PROBLEM STATEMENT:
Retype the records that follow, every line exactly as written.

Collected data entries
(** *** Trailing white space *)

Lemma trimEnd_prefix s : exists tail, s = trimEnd s +:+ tail.
Proof.
  induction s as [|c s [tail IH]]; simpl; [by exists EmptyString|].
  destruct (trimEnd s) as [|c' t] eqn:E.
  - simpl in IH. subst tail. destruct (is_space c).
    + by exists (String c s).
    + by exists s.
  - exists tail. simpl. by rewrite IH at 1.
Qed.

Lemma trimEnd_idem s : trimEnd (trimEnd s) = trimEnd s.
Proof.
  induction s as [|c s IH]; simpl; [done|].
  destruct (trimEnd s) as [|c' t] eqn:E.
  - destruct (is_space c) eqn:Hc; simpl; [done|]. by rewrite Hc.
  - change (trimEnd (String c (String c' t)))
      with (match trimEnd (String c' t) with
            | EmptyString => if is_space c then EmptyString else String c EmptyString
            | t' => String c t'
            end).
    by rewrite IH.
Qed.

Lemma occurs_in_trimEnd t s : occurs_in t (trimEnd s) -> occurs_in t s.
Proof.
  intros (pre & post & Heq). destruct (trimEnd_prefix s) as [tail Hs].
  exists pre, (post +:+ tail). rewrite Hs at 1. rewrite Heq. by rewrite !app_assoc.
Qed.

(** *** One file section *)

Lemma table_get_value table key lang :
  table_get table key = Some lang -> In lang (map snd table).
Proof.
  unfold table_get. destruct (List.find _ table) as [[k v]|] eqn:E; [|done].
  intros [= <-]. apply find_some in E as [Hin _]. by apply (in_map snd) in Hin.
Qed.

TASK SOLUTION:
(** *** Trailing white space *)

Lemma trimEnd_prefix s : exists tail, s = trimEnd s +:+ tail.
Proof.
  induction s as [|c s [tail IH]]; simpl; [by exists EmptyString|].
  destruct (trimEnd s) as [|c' t] eqn:E.
  - simpl in IH. subst tail. destruct (is_space c).
    + by exists (String c s).
    + by exists s.
  - exists tail. simpl. by rewrite IH at 1.
Qed.

Lemma trimEnd_idem s : trimEnd (trimEnd s) = trimEnd s.
Proof.
  induction s as [|c s IH]; simpl; [done|].
  destruct (trimEnd s) as [|c' t] eqn:E.
  - destruct (is_space c) eqn:Hc; simpl; [done|]. by rewrite Hc.
  - change (trimEnd (String c (String c' t)))
      with (match trimEnd (String c' t) with
            | EmptyString => if is_space c then EmptyString else String c EmptyString
            | t' => String c t'
            end).
    by rewrite IH.
Qed.

Lemma occurs_in_trimEnd t s : occurs_in t (trimEnd s) -> occurs_in t s.
Proof.
  intros (pre & post & Heq). destruct (trimEnd_prefix s) as [tail Hs].
  exists pre, (post +:+ tail). rewrite Hs at 1. rewrite Heq. by rewrite !app_assoc.
Qed.

(** *** One file section *)

Lemma table_get_value table key lang :
  table_get table key = Some lang -> In lang (map snd table).
Proof.
  unfold table_get. destruct (List.find _ table) as [[k v]|] eqn:E; [|done].
  intros [= <-]. apply find_some in E as [Hin _]. by apply (in_map snd) in Hin.
Qed.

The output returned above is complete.